The doctor of chiropractic found evidence of misalignment or restriction (subluxation) at several levels of this patient's spine. Two days after a single chiropractic adjustment, the patient's anxiety levels dropped from 10 to 5, while headache pain dropped from 10 to 7. The report goes on to document four more months of chiropractic care. During the last two months of care, the patient's anxiety symptoms never went above 5 and headache pain never went above 4, with most days reported between 2 and 3 for both problems.

This is not the first such report in the chiropractic literature. At least three other papers have demonstrated a reduction in anxiety symptoms under chiropractic care.2-4 In 1992, a study linking X-ray evidence of subluxation to several anxiety-related personality profiles was published.5 In fact, during the first half of the 20th century, patients with anxiety and many other mental health problems obtained substantial relief at several chiropractic psychiatric hospitals.6,7

Of course, it would be irresponsible to propose that chiropractic adjustments or any other alternative should replace medical or psychological intervention for patients with anxiety disorder. Nevertheless, the small but growing body of evidence in this area, coupled with the excellent safety record of the chiropractic adjustment compared to the safety of anti-anxiety drugs, suggest there is little to be lost and much to be gained by including chiropractic care in the anxiety patient's overall regimen.

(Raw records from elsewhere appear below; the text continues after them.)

Definition answered (a r : H3Response) : Prop :=
  status r = status a /\ (forall n, hvalues n (headers r) = hvalues n (headers a)) /\ (ContiguousH3 C -> body r = body a).

Lemma built_delivered c req hr q : build_request (default_headers c) req = Ok hr -> reads hr q -> delivered c req q.
Proof.
  unfold build_request. destruct (method_valid _); [| done]. destruct (uri_parse (uri req)) as [u |] eqn:Eu; [| done].
  destruct (append_all _ _) as [m0 |] eqn:Em; [| done]. intros [= <-] (M & U & m & Hm & Hq). cbn in *.
  split_and!; [done | by exists u |]. intros n. by rewrite Hq, (headers_carried _ _ _ n Em Hm), hvalues_app.
Qed.

Lemma built_answered a hp r m :
  build_response a = Ok hp -> status r = hp_status hp -> hm_equiv m (hp_headers hp) -> headers r = entries (hm_iter m) ->
  (ContiguousH3 C -> body r = body a) -> answered a r.
Proof.
  unfold build_response. destruct (status_valid _); [| done]. destruct (append_all _ _) as [m0 |] eqn:Em; [| done].
  intros [= <-] Hs Hm Hh Hb. cbn in *. split_and!; [done | | done]. intros n. by rewrite Hh, (headers_carried _ _ _ n Em Hm).
Qed.

(** C22: a request and its answer cross the connection unchanged, when the transport hands
    both directions of the stream over whole.  Against a server that reads the request,
    hands it with its body to a handler and responds with what the handler says, a
    [request] that returns has then been seen by the handler with the caller's method,
    the URI as parsed (an absolute one, and unless the method is CONNECT or OPTIONS), for
    every header name the client's default values followed by the caller's, and the whole
    body; and the response returned has the handler's status and header values, and its
    body if the crate hands out contiguous buffers (of others [request] keeps the first
    slice only).  On a connection that does not fail, a request and answers that can be
    built do return, with all that. *)
Theorem exchange_faithful (c : H3Client) (handler : H3Request -> list Z -> H3Response) (req : H3Request) (b : option (list Z)) :
  (forall st r, send_streaming c req = Ok st -> (forall s, h3_whole s st = true) -> request c (serve handler) req b = Ok r ->
     exists q, delivered c req q /\ answered (handler q (default [] b)) r) /\
  (forall fits fits' hr, ReliableH3 C fits fits' ->
     build_request (default_headers c) req = Ok hr -> req_targeted hr = true -> fits hr ->
     (forall q d, exists p, build_response (handler q d) = Ok p /\ fits' p) ->
     exists r q, request c (serve handler) req b = Ok r /\ delivered c req q /\ answered (handler q (default [] b)) r).
Proof.
  assert (Hfirst : forall st r, send_streaming c req = Ok st -> (forall s, h3_whole s st = true) -> request c (serve handler) req b = Ok r ->
     exists q, delivered c req q /\ answered (handler q (default [] b)) r).
  { unfold request. intros st r E1 Hw. rewrite E1. cbn [mbind result_bind].
    destruct (send_body st b) as [st1 |] eqn:E2; [| done]. cbn [mbind result_bind]. intros E3.
    destruct (send_view _ _ _ _ _ E1 E2) as (hr & Eb & V & W).
    apply receive_view in E3 as (p & m & Ep & Es & Hm & Hh & He & Hb); [| by rewrite whole_serve, W].
    destruct (serve_view handler st1 (default [] b)) as (q & hp & Hq & Ehp & Er & Ed); [by rewrite W | by rewrite V.. | done |].
    rewrite Er in Ep. injection Ep as ->. rewrite V in Hq. exists q. split; [by eapply built_delivered |].
    eapply built_answered; [done.. |]. intros K. specialize (Hb K). by rewrite Ed in Hb. }
  split; [exact Hfirst |].
  intros fits fits' hr R Eb Ht Hf Hh. destruct (send_returns (R := R) c req b hr Eb Ht Hf) as (st & st1 & E1 & E2 & Hw).
  destruct (send_view _ _ _ _ _ E1 E2) as (hr' & Eb' & V & _). rewrite Eb in Eb'. injection Eb' as <-.
  destruct (serve_returns (R := R) handler st1 (default [] b)) as (He & p & Hp); [by rewrite V.. | done |].
  destruct (receive_returns (R := R) _ p Hp He) as [r Er].
  assert (Hr : request c (serve handler) req b = Ok r) by (unfold request; rewrite E1; cbn [mbind result_bind]; by rewrite E2).
  destruct (Hfirst st r E1 Hw Hr) as (q & Hq). by exists r, q.
Qed.

End exchanges.

(** ** A concrete connection *)

Module Memory.

(** Headers as a list with lower-case names; names and values are visible ASCII. *)
Definition visible (c : Z) : bool := (33 <=? c) && (c <=? 126).
Definition HTTPS : rstring := [104; 116; 116; 112; 115; 58; 47; 47].

#[export] Instance list_http : Http := {|
  HeaderMap := list (rstring * rstring);
  hm_new := [];
  hm_append m k v := if forallb visible (k ++ v) then Some (m ++ [(to_ascii_lowercase k, v)]) else None;
  hm_iter m := map (fun e => (e.1, Some e.2)) m;
  method_valid m := negb (bool_decide (m = []));
  uri_parse u := if forallb visible u then Some u else None;
  uri_absolute u := bool_decide (take 8 u = HTTPS);
  status_valid s := (100 <=? s) && (s <? 1000)
|}.

#[export] Instance list_http_lawful : LawfulHttp list_http.
Proof.
  split; [done |]. intros m k v m' n. cbn. destruct (forallb _ _); [| done]. intros [= <-].
  unfold hm_values. cbn [hm_iter list_http]. rewrite map_app, filter_app, fmap_app. f_equal. cbn [map fst snd]. rewrite filter_cons, filter_nil.
  cbn [fst]. destruct (decide (_ = n)), (decide (n = _)); cbn; congruence.
Qed.

(** A direction holds what was read and what was not; data is handed out two bytes at a
    time, in one slice or in a slice each. *)
Record Pipe := mkPipe { p_read : list Z; p_left : list Z; p_end : bool }.
Record Pipes := mkPipes { m_request : HttpRequest; m_response : option HttpResponse; m_up : Pipe; m_down : Pipe }.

Even people with no mental health problems frequently find themselves anxious, angry or depressed in response to the stresses of everyday life. Several studies have demonstrated that chiropractic care can help such basically healthy people attain an improved sense of emotional well-being.8 In this sense, a chiropractic adjustment can be a first step toward an "attitude adjustment."

When those around you are in a good state of mind, they are much more pleasant to be around. This is one of the "selfish" reasons to refer friends, co-workers and family members to chiropractic care.


  1. Behrendt M, Olsen N. The impact of subluxation correction on mental health: reduction of anxiety in a female patient under chiropractic care. J of Vertebral Subluxation Res 2004:1-10.
  2. Sullivan EC. The chiropractic management of anxiety: a case report. ACA J Chiro 1992;29:29.
  3. Potthoff S, Penwell R, Wolf J. Panic attacks and the chiropractic adjustment: a case report. ACA J Chiro 1993;30:26.
  4. Peterson KB. The effects of spinal manipulation on the intensity of emotional arousal in phobic subjects exposed to a threat stimulus: a randomized, controlled, double-blind clinical trial. J Manipulative Physiol Ther 1997;20:602.
  5. Koren T, Rosenwinkel E. Spinal patterns as predictors of personality profiles: a pilot study. Int J Psychom 1992;39:10.
  6. Schwartz HS. Mental Health and Chiropractic. Sessions Publishers, New York, 1973.
  7. Todres-Masarsky M, Masarsky CS, Langhans E. The Somatovisceral Interface: Further Evidence. In: Masarsky CS, Todres-Masarsky M (editors): Somatovisceral Aspects of Chiropractic: An Evidence-Based Approach. Churchill Livingstone, New York, 2001.
  8. Hawk C. Patient-Based Outcomes Assessment: "Pencil-and-Paper" Instruments. In: Masarsky CS, Todres-Masarsky M (editors): Somatovisceral Aspects of Chiropractic: An Evidence-Based Approach. Churchill Livingstone, New York, 2001.